1. UK-based recipe meal box company Gousto raises another $150M to fuel long-term growth
Profitable: Gousto is the UK’s only profitable B Corp UK unicorn.
Sustainable: Now a B Corp, Gousto claims 23% less carbon emissions on it’s meals than equivalent supermarket meals.
Competitive: Gousto offers 60 weekly meals, more than competitors, and is looking to capitalise on the “permanent shift to online grocery”. UK supermarket Waitrose & Partners has teamed update with competing recipe box business Mindful Chef for a trial of its service
Automation: Some of the funds will go to building a 5th AI-driven and automated fulfilment centre, near Birmingham.

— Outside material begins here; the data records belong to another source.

(** X8: in every state the mounted component can reach, each pending
    timer is due within 11000 ms, a visible notification always has a timer
    pending, and a hidden one holds no message and no failure flag; so
    11000 ms after any reachable state nothing is shown. *)
Theorem notification_never_outlives_its_window (evs : list Event) :
  let st := run_from evs mounted in
  (forall d, In d (timers st) -> (now st < d)%Z /\ (d <= now st + 11000)%Z)
  /\ (showNotification st = true -> timers st <> [])
  /\ (showNotification st = false ->
      notificationMessage st = "" /\ isFailureNotification st = false)
  /\ rendered_notification (elapse (now st + 11000) st) = None.
Proof.
  cbn zeta.
  assert (Hok : notification_ok (run_from evs mounted)).
  { apply (run_invariant (fun st => notification_ok st)).
    - intros st ev. apply notification_ok_handle.
    - split; [intros d []|]. split; [discriminate|]. intros _. split; reflexivity. }
  destruct Hok as (Hd & Hshow & Hhid).
  split; [exact Hd|]. split; [exact Hshow|]. split; [exact Hhid|].
  destruct (timers (run_from evs mounted)) as [|d ds] eqn:Ht.
  - assert (Hlate : forall d, In d (timers (run_from evs mounted)) ->
                              (now (run_from evs mounted) + 11000 < d)%Z)
      by (rewrite Ht; intros d []).
    destruct (elapse_not_due _ _ Hlate) as [-> _].
    unfold rendered_notification.
    destruct (showNotification (run_from evs mounted)) eqn:Hs; [|reflexivity].
    exfalso. apply Hshow; reflexivity.
  - apply elapse_due. exists d. rewrite Ht. split; [left; reflexivity|].
    apply (proj2 (Hd d (or_introl eq_refl))).
Qed.

(** *** Alert or notification, never both *)

(** X9: [onSubmit] re-raises exactly when it alerted, and then it only
    alerted.  When it throws, [add_token] was rejected, the thrown value is
    that very rejection, exactly one alert was shown and neither the
    notification nor a timer was touched; when it returns, no alert was
    shown.  A resolved [add_token] never alerts or throws. *)
Theorem onSubmit_alerts_exactly_when_it_rethrows (o : Settled bool) (st : State) :
  let '(st', c) := resume o st in
  match c with
  | Returns => alerts st' = alerts st
  | Throws e =>
      o = Rejected e
      /\ alerts st' = (alerts st ++ [alert_message])%list
      /\ timers st' = timers st
      /\ showNotification st' = showNotification st
      /\ notificationMessage st' = notificationMessage st
      /\ isFailureNotification st' = isFailureNotification st
  end.
Proof.
  destruct o as [b|e]; [reflexivity|].
  unfold onSubmit_resume, catch_block.
  destruct (JSON_parse (message e)) as [j|]; [|repeat split].
  destruct (isNotTokenAccount j) as [[|]|]; repeat split.
Qed.

(** *** Submits, calls and re-syncs *)




(** *** The Add button *)

Lemma button_handle (st : State) (ev : Event) :
  (buttonDisabled st = true <-> token_value st = "") ->
  (buttonDisabled (handle_ev st ev) = true <-> token_value (handle_ev st ev) = "").
Proof.
  intros Hb. destruct ev as [v| |o|t|k t]; cbn [handle].
  - cbn. apply length_zero_iff_empty.
  - exact Hb.
  - destruct (submitting st) as [|n]; [exact Hb|].
    destruct (resume_frame o (set_submitting n st)) as (_ & H2 & H3 & _).
    cbn zeta in H2, H3.
    destruct (resume o (set_submitting n st)) as [st1 c]. cbn [fst] in *.
    assert (Hgoal : buttonDisabled st1 = true <-> token_value st1 = "")
      by (rewrite H2, H3; exact Hb).
    destruct c; exact Hgoal.
  - destruct (elapse_frame t st) as (_ & H2 & _ & H4 & _). rewrite H2, H4. exact Hb.
  - destruct (sync_tick_frame k t st) as (H1 & _ & _ & _ & _ & H6 & _).
    cbn zeta in *. rewrite H1, H6. exact Hb.
Qed.

(** X11: the Add button mirrors the input.  In every state the mounted
    component can reach, whatever was submitted or settled in between, the
    button is disabled exactly when the input element is empty. *)
Theorem add_button_mirrors_input (evs : list Event) :
  let st := run_from evs mounted in
  buttonDisabled st = true <-> token_value st = "".
Proof.
  cbn zeta.
  apply (run_invariant (fun st => buttonDisabled st = true <-> token_value st = "")).
  - intros st ev. apply button_handle.
  - split; reflexivity.
Qed.

(** *** The form as the browser drives it *)

Lemma form_ok_handle (st : State) (ev : Event) :
  form_ok st -> Form.allows st ev = true -> form_ok (handle_ev st ev).
Proof.
  intros (Hb & Hle & Hlock & Hcalls) Hallow.
  pose proof (button_handle st ev Hb) as Hb'.
  unfold form_ok. split; [exact Hb'|]. clear Hb'.
  destruct ev as [v| |o|t|k t]; cbn [handle Form.allows] in *.
  - split; [exact Hle|]. split; [exact Hlock | exact Hcalls].
  - apply andb_true_iff in Hallow. destruct Hallow as [Hbtn Hfs].
    apply negb_true_iff in Hbtn, Hfs.
    assert (H0 : submitting st = 0).
    { destruct (submitting st) as [|[|n]]; [reflexivity| |lia].
      destruct Hlock as [_ Hl]. rewrite Hl in Hfs by reflexivity. discriminate. }
    cbn. rewrite H0. split; [lia|]. split; [split; reflexivity|].
    apply Forall_app. split; [exact Hcalls|]. constructor; [|constructor].
    exists (token_value st). split; [reflexivity|].
    intros Hempty. apply Hb in Hempty. congruence.
  - destruct (submitting st) as [|n] eqn:Hsub.
    + rewrite Hsub. split; [lia|]. split; [exact Hlock | exact Hcalls].
    + destruct (resume_frame o (set_submitting n st)) as (_ & _ & _ & _ & H5 & H6 & _).
      destruct (resume_finally o (set_submitting n st)) as [Hfs _].
      cbn zeta in H5, H6.
      destruct (resume o (set_submitting n st)) as [st1 c]. cbn [fst] in *.
      assert (Hgoal : submitting st1 <= 1
                      /\ (fieldset_disabled st1 = true <-> submitting st1 = 1)
                      /\ Forall adds_nonempty (contract_calls st1)).
      { rewrite H5, H6, Hfs. cbn. split; [lia|]. split; [|exact Hcalls].
        split; [discriminate | lia]. }
      destruct c; exact Hgoal.
  - destruct (elapse_frame t st) as (_ & _ & H3 & _ & H5 & H6 & _).
    rewrite H3, H5, H6. split; [exact Hle|]. split; [exact Hlock | exact Hcalls].
  - destruct (sync_tick_frame k t st)
      as (_ & _ & _ & _ & H5 & _ & _ & _ & H9 & H10 & _).
    cbn zeta in *. rewrite H5, H9, H10.
    split; [exact Hle|]. split; [exact Hlock | exact Hcalls].
Qed.

Lemma form_ok_run (evs : list Event) (st : State) :
  form_ok st ->
  Form.driven JSON_parse window_accountId remote evs st = true ->
  form_ok (run_from evs st).
Proof.
  revert st. induction evs as [|ev evs IH]; intros st Hok Hdr; [exact Hok|].
  cbn [Form.driven] in Hdr. apply andb_true_iff in Hdr. destruct Hdr as [Ha Hrest].
  change (run_from (ev :: evs) st) with (run_from evs (handle_ev st ev)).
  apply IH; [apply form_ok_handle; assumption | exact Hrest].
Qed.

(** X12: behind the rendered form the pipeline is safe.  In every run in
    which a submit arrives only while the Add button and the fieldset are
    enabled, and a change only while the fieldset is, no empty identifier
    ever reaches [add_token], at most one submit is in flight, and the
    fieldset is disabled exactly while one is. *)
Theorem driven_form_is_exclusive_and_nonempty (evs : list Event) :
  Form.driven JSON_parse window_accountId remote evs mounted = true ->
  let st := run_from evs mounted in
  Forall adds_nonempty (contract_calls st)
  /\ submitting st <= 1
  /\ (fieldset_disabled st = true <-> submitting st = 1).
Proof.
  intros Hdr. cbn zeta.
  assert (Hok : form_ok (run_from evs mounted)).
  { apply form_ok_run; [|exact Hdr].
    split; [split; reflexivity|]. split; [cbn; lia|].
    split; [split; discriminate | constructor]. }
  destruct Hok as (_ & Hle & Hlock & Hcalls).
  split; [exact Hcalls|]. split; [exact Hle | exact Hlock].
Qed.

(** *** The displayed records *)

Local Abbreviation syncs_ok := (AppInvariant.syncs_ok remote window_accountId).
Local Abbreviation displayed_ok := (AppInvariant.displayed_ok remote window_accountId).

Lemma displayed_handle (st : State) (ev : Event) :
  syncs_ok st /\ displayed_ok (tokens st) ->
  syncs_ok (handle_ev st ev) /\ displayed_ok (tokens (handle_ev st ev)).
Proof.
  intros [Hsy Hdis]. destruct ev as [v| |o|t|k t]; cbn [handle].
  - split; assumption.
  - split; assumption.
  - destruct (submitting st) as [|n]; [split; assumption|].
    destruct (resume_frame o (set_submitting n st)) as (H1 & _).
    destruct (resume_finally o (set_submitting n st)) as [_ Hs].
    cbn zeta in H1.
    destruct (resume o (set_submitting n st)) as [st1 c]. cbn [fst] in *.
    assert (Hgoal : syncs_ok st1 /\ displayed_ok (tokens st1)).
    { rewrite H1. split; [|exact Hdis].
      intros i s Hi. rewrite Hs in Hi. cbn [set_submitting syncs] in Hi.
      apply lookup_app_Some in Hi. destruct Hi as [Hi|[_ Hi]]; [exact (Hsy i s Hi)|].
      exists []. destruct (i - length (syncs st)) as [|j]; [|discriminate].
      cbn in Hi. inversion Hi. reflexivity. }
    destruct c; exact Hgoal.
  - destruct (elapse_frame t st) as (H1 & _ & _ & _ & _ & _ & _ & H8 & _).
    unfold AppInvariant.syncs_ok. rewrite H1, H8. split; assumption.
  - unfold sync_tick. destruct (syncs st !! k) as [s|] eqn:Hk; [|split; assumption].
    destruct (Hsy k s Hk) as [sched Hs].
    set (s' := Enricher.step remote window_accountId s t).
    assert (Hs' : s' = Enricher.run remote window_accountId (sched ++ [t])
                         (getTokenData window_accountId)).
    { subst s'. rewrite Hs. unfold Enricher.run. rewrite fold_left_app. reflexivity. }
    assert (Hsy' : forall st1, syncs st1 = <[k := s']> (syncs st) -> syncs_ok st1).
    { intros st1 Heq i s0 Hi. rewrite Heq in Hi.
      apply list_lookup_insert_Some in Hi.
      destruct Hi as [(_ & <- & _)|[_ Hi]]; [exists (sched ++ [t])%list; exact Hs'|].
      exact (Hsy i s0 Hi). }
    destruct (outcome s) as [v|] eqn:Ho.
    + split; [apply Hsy'; reflexivity | exact Hdis].
    + destruct (outcome s') as [[data|e]|] eqn:Ho'.
      * split; [apply Hsy'; reflexivity|].
        cbn [setTokens tokens]. right.
        rewrite Hs' in Ho'.
        destruct (resolved_in_order remote window_accountId window_accountId _ _ Ho')
          as (ids & recs & H1 & H2 & H3 & H4).
        exists ids, recs. repeat split; assumption.
      * split; [apply Hsy'; reflexivity | exact Hdis].
      * split; [apply Hsy'; reflexivity | exact Hdis].
Qed.
(** X20.  A package that is not in the cache and whose request is answered
    with any status outside 400 to 599: the body is unpacked into the
    package's directory, and install runs on the file system the extraction
    leaves.  The task counts one download and no error, and its trace is the
    request, the extraction and then the events of install. *)
Theorem task_fetches_then_installs `{Env} (cls : option string) (m : Mod)
    (game_dir : string) (fs fs1 : FS) (response : Response Content) :
  path_exists fs (download_path cls m) = false ->
  session_get (url m) = Ok response ->
  ~ (400 <= status_code response < 600)%Z ->
  extractall (content response) (download_path cls m) fs = (Ok (), fs1) ->
  let install := _install cls m game_dir fs1 in
  _download_and_install_mod cls m game_dir fs
  = (match result_of install with
     | Ok ret_in => Ok (1, ret_in, 0)%nat
     | Raise e => Raise e
     end,
     fs_of install,
     [HttpGet (url m); ExtractAll (download_path cls m)] ++ events_of install).
Proof.
  intros Habsent Hget Hcode Hextract install.
  rewrite _download_and_install_mod_run, (_download_absent cls m fs Habsent), Hget.
  rewrite (raise_for_status_ok response Hcode), Hextract.
  subst install. by destruct (_install cls m game_dir fs1) as [[r fs2] ev].
Qed.

Lemma task_fetches_then_installs_witness :
  @_download_and_install_mod (Toy.env Scenario.remote) (Some "/cache") Scenario.foo "/game"
    Scenario.disk_framework_installed
  = (Ok (1, 1, 0)%nat,
     fs_of (@_download_and_install_mod (Toy.env Scenario.remote) (Some "/cache") Scenario.foo
              "/game" Scenario.disk_framework_installed),
     [HttpGet "https://thunderstore.io/package/download/alice/Foo/1.0.0";
      ExtractAll "/cache/alice-Foo-1.0.0";
      MakeDirs "/game/BepInEx/plugins";
      Copy "/cache/alice-Foo-1.0.0/plugins/Foo.dll" "/game/BepInEx/plugins/Foo.dll";
      Print "Installed Foo 1.0.0"]).
Proof.
  rewrite (@task_fetches_then_installs (Toy.env Scenario.remote) (Some "/cache") Scenario.foo
             "/game" Scenario.disk_framework_installed
             (Toy.extractall
                [("plugins/Foo.dll", Toy.Bytes "f");
                 ("manifest.json", Scenario.wants_framework);
                 ("README.md", Toy.Bytes "r")]
                "/cache/alice-Foo-1.0.0" Scenario.disk_framework_installed).2
             (mkResponse 200%Z "OK" (url Scenario.foo)
                [("plugins/Foo.dll", Toy.Bytes "f");
                 ("manifest.json", Scenario.wants_framework);
                 ("README.md", Toy.Bytes "r")])).
  - vm_compute. reflexivity.
  - vm_compute. reflexivity.
  - reflexivity.
  - simpl. lia.
  - reflexivity.
Defined.
(** One line for each way a call of [executeRequest] with fuel goes on. *)
Lemma executeRequest_step (fuel : nat) (st : State) :
  executeRequest (S fuel) w o timeout retries st
  = match fetch w (fetches st) (now st) (requestSignal o timeout (timer st)) with
    | Never =>
        (PendingForever,
         mkState (now st) (timer st) (currentRetry st) (S (fetches st))
                 (randoms st) (delays st))
    | SettledAt t settled =>
        let st1 :=
          mkState t (clearTimeout timeout t (timer st)) (currentRetry st)
                  (S (fetches st)) (randoms st) (delays st) in
        match match settled with
              | Normal response => handleResponse response
              | Throw v => Throw v
              end with
        | Normal r => (Fulfilled r, st1)
        | Throw error =>
            match catchBlock error (currentRetry st) retries with
            | Rethrow v => (Rejected v, st1)
            | Again => executeRequest fuel w o timeout retries (backoff w st1)
            end
        end
    end.
Proof. reflexivity. Qed.

Lemma waits_S (currentRetry : Z) (randoms n : nat) :
  waits w currentRetry randoms (S n)
  = getRetryDelay (currentRetry + 1) (random w randoms)
    :: waits w (currentRetry + 1) (S randoms) n.
Proof.
  unfold waits. cbn [seq map]. f_equal.
  - f_equal. lia. f_equal. lia.
  - rewrite <- seq_shift, map_map. apply map_ext. intros k.
    f_equal; [lia | f_equal; lia].
Qed.

(** The books of a run: [n] retries mean [n + 1] calls of [fetch], [n]
    draws of [Math.random] and the [n] delays [getRetryDelay] computes for
    the retry numbers in turn. *)
Lemma executeRequest_books (fuel : nat) :
  forall st : State,
    Z.max 0 (retries - currentRetry st) < Z.of_nat fuel ->
    exists n : nat,
      let st' := snd (executeRequest fuel w o timeout retries st) in
      Z.of_nat n <= Z.max 0 (retries - currentRetry st)
      /\ currentRetry st' = currentRetry st + Z.of_nat n
      /\ fetches st' = (fetches st + n + 1)%nat
      /\ randoms st' = (randoms st + n)%nat
      /\ delays st' = delays st ++ waits w (currentRetry st) (randoms st) n.
Proof.
  induction fuel as [| fuel IH]; intros st Hfuel; [lia |].
  rewrite executeRequest_step.
  destruct (fetch w (fetches st) (now st) (requestSignal o timeout (timer st)))
    as [t settled |].
  2: { exists 0%nat. cbn. rewrite app_nil_r. repeat split; lia. }
  cbv zeta.
  destruct (match settled with Normal r => handleResponse r | Throw v => Throw v end)
    as [r | error].
  { exists 0%nat. cbn. rewrite app_nil_r. repeat split; lia. }
  destruct (catchBlock error (currentRetry st) retries) eqn:E.
  { exists 0%nat. cbn. rewrite app_nil_r. repeat split; lia. }
  apply ClientFacts.catchBlock_Again in E.
  match goal with
  | |- context [executeRequest fuel w o timeout retries ?s] =>
      destruct (IH s) as [n Hn]; [unfold backoff; cbn [currentRetry]; lia |];
      set (st2 := s) in *
  end.
  cbv zeta in Hn. destruct Hn as (Hle & Hc & Hf & Hr & Hd).
  assert (Hle' : Z.of_nat (S n) <= Z.max 0 (retries - currentRetry st))
    by (subst st2; unfold backoff in Hle; cbn [currentRetry] in Hle; lia).
  exists (S n). cbv zeta.
  rewrite Hc, Hf, Hr, Hd. subst st2. unfold backoff.
  cbn [currentRetry fetches randoms delays].
  rewrite waits_S, <- app_assoc. cbn [app].
  repeat split; try lia.
Qed.
Lemma Hue_hue_clamped (hue : R) : Hue hue = Hue (hue_clamped hue).
Proof.
  pose proof (hue_clamped_range hue) as H.
  unfold Hue. cbv zeta.
  change (if (if hue <? 0.0 then 0.0 else hue) >? 1.0 then 1.0
          else (if hue <? 0.0 then 0.0 else hue))
    with (hue_clamped hue).
  set (h := hue_clamped hue) in *. clearbody h.
  replace (if h <? 0.0 then 0.0 else h) with h by (float_prune; lra).
  replace (if h >? 1.0 then 1.0 else h) with h by (float_prune; lra).
  reflexivity.
Qed.

(** The three ramps of a hue in [0, 1]. *)
Lemma Hue_ramps (h : R) :
  0 <= h <= 1 ->
  let c := Hue h in
  (h <= 0.33 ->
   float_RGB.r c = MAX_ANALOG / 0.33 * h /\ float_RGB.g c = 0 /\
   float_RGB.b c = MAX_ANALOG - MAX_ANALOG / 0.33 * h) /\
  (0.33 <= h <= 0.66 ->
   float_RGB.r c = MAX_ANALOG - MAX_ANALOG / 0.33 * (h - 0.33) /\
   float_RGB.g c = MAX_ANALOG / 0.33 * (h - 0.33) /\ float_RGB.b c = 0) /\
  (0.66 <= h <= 0.99 ->
   float_RGB.r c = 0 /\
   float_RGB.g c = MAX_ANALOG - MAX_ANALOG / 0.33 * (h - 0.66) /\
   float_RGB.b c = MAX_ANALOG / 0.33 * (h - 0.66)) /\
  (0.99 <= h -> c = pure_blue).
Proof.
  intros Hh. cbv zeta. unfold Hue, pure_blue, makeValid, MAX_ANALOG.
  cbn [float_RGB.r float_RGB.g float_RGB.b].
  replace (if h <? 0.0 then 0.0 else h) with h by (float_prune; lra).
  replace (if h >? 1.0 then 1.0 else h) with h by (float_prune; lra).
  split; [|split; [|split]]; intros Hc.
  - float_prune; repeat split; lra.
  - float_prune; repeat split; lra.
  - float_prune; repeat split; lra.
  - float_prune; f_equal; lra.
Qed.

Lemma Hue_ends (h : R) : h <= 0 \/ 0.99 <= h -> Hue h = pure_blue.
Proof.
  intros H. rewrite Hue_hue_clamped.
  pose proof (hue_clamped_range h) as Hr.
  assert (Hc : hue_clamped h = 0 \/ 0.99 <= hue_clamped h).
  { unfold hue_clamped. destruct H; float_prune; lra. }
  set (hc := hue_clamped h) in *. clearbody hc.
  destruct (Hue_ramps hc Hr) as (H1 & _ & _ & H4). cbv zeta in *.
  destruct Hc as [-> | Hc]; [|now apply H4].
  destruct H1 as (Er & Eg & Eb); [lra|].
  unfold pure_blue. destruct (Hue 0) as [r g b].
  cbn [float_RGB.r float_RGB.g float_RGB.b] in *.
  unfold MAX_ANALOG in *. f_equal; lra.
Qed.

(** X1.  Whatever the hue, the three components that [Hue] returns are in
    [0, MAX_ANALOG], they add up to [MAX_ANALOG], and one of them is 0: the
    hue cycle keeps the total constant and never mixes more than two
    primaries. *)
Theorem Hue_constant_sum (hue : R) :
  let c := Hue hue in
  valid_RGB c /\
  float_RGB.r c + float_RGB.g c + float_RGB.b c = MAX_ANALOG /\
  (float_RGB.r c = 0 \/ float_RGB.g c = 0 \/ float_RGB.b c = 0).
Proof.
  cbv zeta. rewrite Hue_hue_clamped.
  pose proof (hue_clamped_range hue) as Hr.
  set (h := hue_clamped hue) in *. clearbody h.
  destruct (Hue_ramps h Hr) as (H1 & H2 & H3 & H4). cbv zeta in *.
  unfold valid_RGB.
  destruct (Rle_dec h 0.33) as [L1|L1];
    [|destruct (Rle_dec h 0.66) as [L2|L2];
      [|destruct (Rle_dec h 0.99) as [L3|L3]]].
  - destruct H1 as (-> & -> & ->); [exact L1|].
    unfold MAX_ANALOG. repeat split; lra.
  - destruct H2 as (-> & -> & ->); [lra|].
    unfold MAX_ANALOG. repeat split; lra.
  - destruct H3 as (-> & -> & ->); [lra|].
    unfold MAX_ANALOG. repeat split; lra.
  - rewrite H4 by lra. unfold pure_blue, MAX_ANALOG.
    cbn [float_RGB.r float_RGB.g float_RGB.b].
    repeat split; lra.
Qed.

(** X2.  The hue cycle closes on blue: at both ends of the range and
    beyond them [Hue] returns pure blue, and so it does on what
    [MakeHueValid] returns there.  A hue nudged past an end of the range is
    shown in the colour it had at that end. *)
Theorem Hue_cycle_closes (v : R) :
  v <= 0 \/ 1 <= v ->
  Hue v = pure_blue /\ Hue (MakeHueValid v) = pure_blue /\
  (MakeHueValid v = 0 \/ MakeHueValid v = 1).
Proof.
  intros H.
  assert (Hm : MakeHueValid v = 0 \/ MakeHueValid v = 1).
  { unfold MakeHueValid. destruct H; float_prune; lra. }
  split; [apply Hue_ends; lra|]. split; [|exact Hm].
  apply Hue_ends. destruct Hm as [-> | ->]; lra.
Qed.

Lemma Hue_cycle_closes_witness :
  (1.5 <= 0 \/ 1 <= 1.5) /\
  Hue 1.5 = pure_blue /\ Hue (MakeHueValid 1.5) = pure_blue.
Proof.
  assert (H : 1.5 <= 0 \/ 1 <= 1.5) by (right; lra).
  split; [exact H|].
  destruct (Hue_cycle_closes 1.5 H) as (H1 & H2 & _). split; assumption.
Defined.

(** ** The frame buffer on its way to the LEDs *)

Lemma quantize_no_flicker (c : float_RGB.t) : ~ flickers (quantize c).
Proof.
  unfold quantize, flickers.
  pose proof (byte_range (round (float_RGB.b c / 16.6))) as Hb.
  set (r := byte (round (float_RGB.r c / 16.6))).
  set (g := byte (round (float_RGB.g c / 16.6))).
  set (b := byte (round (float_RGB.b c / 16.6))) in *.
  clearbody r g b.
  destruct (Z.eqb_spec r g) as [Erg|Nrg]; cbn [andb CRGB.r CRGB.g CRGB.b];
    [|intros (H & _); contradiction].
  destruct (Z.eqb_spec g b) as [Egb|Ngb]; cbn [andb CRGB.r CRGB.g CRGB.b];
    [|intros (_ & H & _); contradiction].
  destruct (Z.ltb_spec b 23) as [L|L]; cbn [andb CRGB.r CRGB.g CRGB.b];
    [|intros (_ & _ & H); lia].
  destruct (Z.eqb_spec b 0) as [E0|N0]; cbn [negb CRGB.r CRGB.g CRGB.b];
    [intros (_ & _ & H); lia|].
  unfold byte. rewrite Z.mod_small by lia. intros (_ & H & _). lia.
Qed.

(** X3.  [ShowBuffer] always loads [TOTAL_LEDS] LEDs with bytes, and never
    with a dim white of equal bytes (r = g = b, between 1 and 22), the
    combination on which the strings flicker: blue is then one higher. *)
Theorem ShowBuffer_never_flickers (st : State) :
  length (leds (ShowBuffer st)) = TOTAL_LEDS /\
  Forall (fun c => at_most 255 c /\ ~ flickers c) (leds (ShowBuffer st)).
Proof.
  rewrite leds_ShowBuffer. split; [now rewrite length_map, length_seq|].
  apply Forall_map, Forall_forall. intros i _.
  split; [|apply quantize_no_flicker].
  unfold quantize, at_most.
  destruct (_ && _); cbn [CRGB.r CRGB.g CRGB.b];
    repeat split; apply byte_range.
Qed.

(** ** Sparkle *)

Lemma list_set_restore {A : Type} (i : nat) (c d : A) (l : list A) :
  list_set i (nth i l d) (list_set i c l) = l.
Proof.
  revert i. induction l as [|h t IH]; intros [|i]; cbn; try reflexivity.
  now rewrite IH.
Qed.

(** X4.  A call of [Sparkle] leaves the LEDs, the frame buffer and the
    modes as they were.  When the draw is below [sparklesPerMinute] it
    sends two frames: the LEDs with one of them, below [TOTAL_LEDS], white,
    then the LEDs as they were; otherwise it sends nothing. *)
Theorem Sparkle_restores (e : Env) (st : State) :
  let st' := Sparkle e st in
  leds st' = leds st /\ buffer st' = buffer st /\
  mode_state st' = mode_state st /\
  ((0 + rand e (randomCalls st) mod (6000 - 0) < sparklesPerMinute st)%Z /\
   (exists i, (i < TOTAL_LEDS)%nat /\
      output st' =
        FastLED_show (leds st)
          :: FastLED_show (list_set i CRGB.White (leds st)) :: output st)
   \/
   (sparklesPerMinute st <= 0 + rand e (randomCalls st) mod (6000 - 0))%Z /\
   output st' = output st).
Proof.
  cbv zeta. unfold Sparkle, random.
  cbn [sparklesPerMinute set_randomCalls randomCalls].
  destruct (Z.ltb_spec (0 + rand e (randomCalls st) mod (6000 - 0))
              (sparklesPerMinute st)) as [Hlt|Hge].
  - cbn [leds buffer show set_output set_leds set_randomCalls output].
    rewrite list_set_restore.
    split; [reflexivity|]. split; [reflexivity|]. split; [reflexivity|].
    left. split; [exact Hlt|]. eexists. split; [|reflexivity].
    pose proof (Z.mod_pos_bound (rand e (S (randomCalls st)))
                  (Z.of_nat TOTAL_LEDS - 0)) as Hm.
    change (Z.of_nat TOTAL_LEDS - 0)%Z with 200%Z in *.
    change TOTAL_LEDS with 200%nat. lia.
  - split; [reflexivity|]. split; [reflexivity|]. split; [reflexivity|].
    right. split; [exact Hge | reflexivity].
Qed.

(** ** Saturation and brightness of the fixed effects *)

Lemma shade_black (s : R) (c : float_RGB.t) : shade s 0 c = zeroRGB.
Proof.
  unfold shade, zeroRGB. rewrite !Rmult_0_r.
  rewrite makeValid_id by (unfold MAX_ANALOG; lra). reflexivity.
Qed.

Lemma shade_white (v : R) (c : float_RGB.t) : shade 0 v c = white v.
Proof. unfold shade, white. f_equal; f_equal; lra. Qed.

Lemma map_const_seq {A : Type} (c : A) (n s : nat) :
  map (fun _ => c) (seq s n) = repeat c n.
Proof.
  revert s. induction n as [|n IH]; intros s; cbn; [reflexivity|].
  now rewrite IH.
Qed.

Lemma rainbow_leds_uniform (c : float_RGB.t) (s v : R) :
  (forall x, shade s v x = c) ->
  forall n step ratio h, rainbow_leds n step ratio h s v = repeat c n.
Proof.
  intros Hc. induction n as [|n IH]; intros step ratio h; cbn [rainbow_leds].
  - reflexivity.
  - rewrite Hc, IH. reflexivity.
Qed.

Lemma random_leds_uniform (c : float_RGB.t) (e : Env) (s v : R) :
  (forall x, shade s v x = c) ->
  forall n st, fst (random_leds e n s v st) = repeat c n.
Proof.
  intros Hc. induction n as [|n IH]; intros st; cbn [random_leds].
  - reflexivity.
  - unfold random.
    specialize (IH (set_randomCalls (S (randomCalls st)) st)).
    destruct (random_leds e n s v _) as [l st']. cbn [fst] in *.
    now rewrite Hc, IH.
Qed.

2. McKinsey & Company calls for online grocery operations optimisation
Speed only woks in cities: Delivery vans works for all populations densities if delivery is for 2 days from order. If you want to offer for rapid delivering, you either need higher population densities or large baskets. [Great graph here] https://lnkd.in/dX7Mce9v
Pricing spectrum: Picnic Technologies in The Netherlands offers zero fees for deliver with it’s scheduled ‘milk round’ delivery. While Whole Foods Market charges $9.95 for deliver through Amazon Prime in the US
The pain of Substitutions: IRI says 11 percent of edible packaged consumer products will be out of stock in store. In a pick-from-store model, 10 to 15 percent of orders potentially require substitution.
3. Italy and Spain not fans of France’s Nutriscore
The French government-backed food traffic light labelling system faces challenges to Eurozone adoption
Italy (and now Spain?) raising concerns: “I thought it was a lost battle,” said Italy’s Food and Farming Minister Stefano Patuanelli in the Italian parliament in December. “Now Spain has communicated that it has totally changed its position, therefore it is against Nutri-Score. France is having major internal problems,” he claimed.
Italy’s ‘battery’ alternative: Italy suggests it’s own Nutrinform labelling system, which shows nutrition ‘batteries’ being filled up, should be adopted across Europe.
Politics Vs Consumer interest? “All this talk is for purely political reasons, and is a total denial of the interest of consumers, public health and the scientific work that demonstrates the benefits of Nutri-Score,” said Serge Hercberg, a professor of nutritional science at the University of Sorbonne Paris Nord, who led the team that invented Nutri-Score.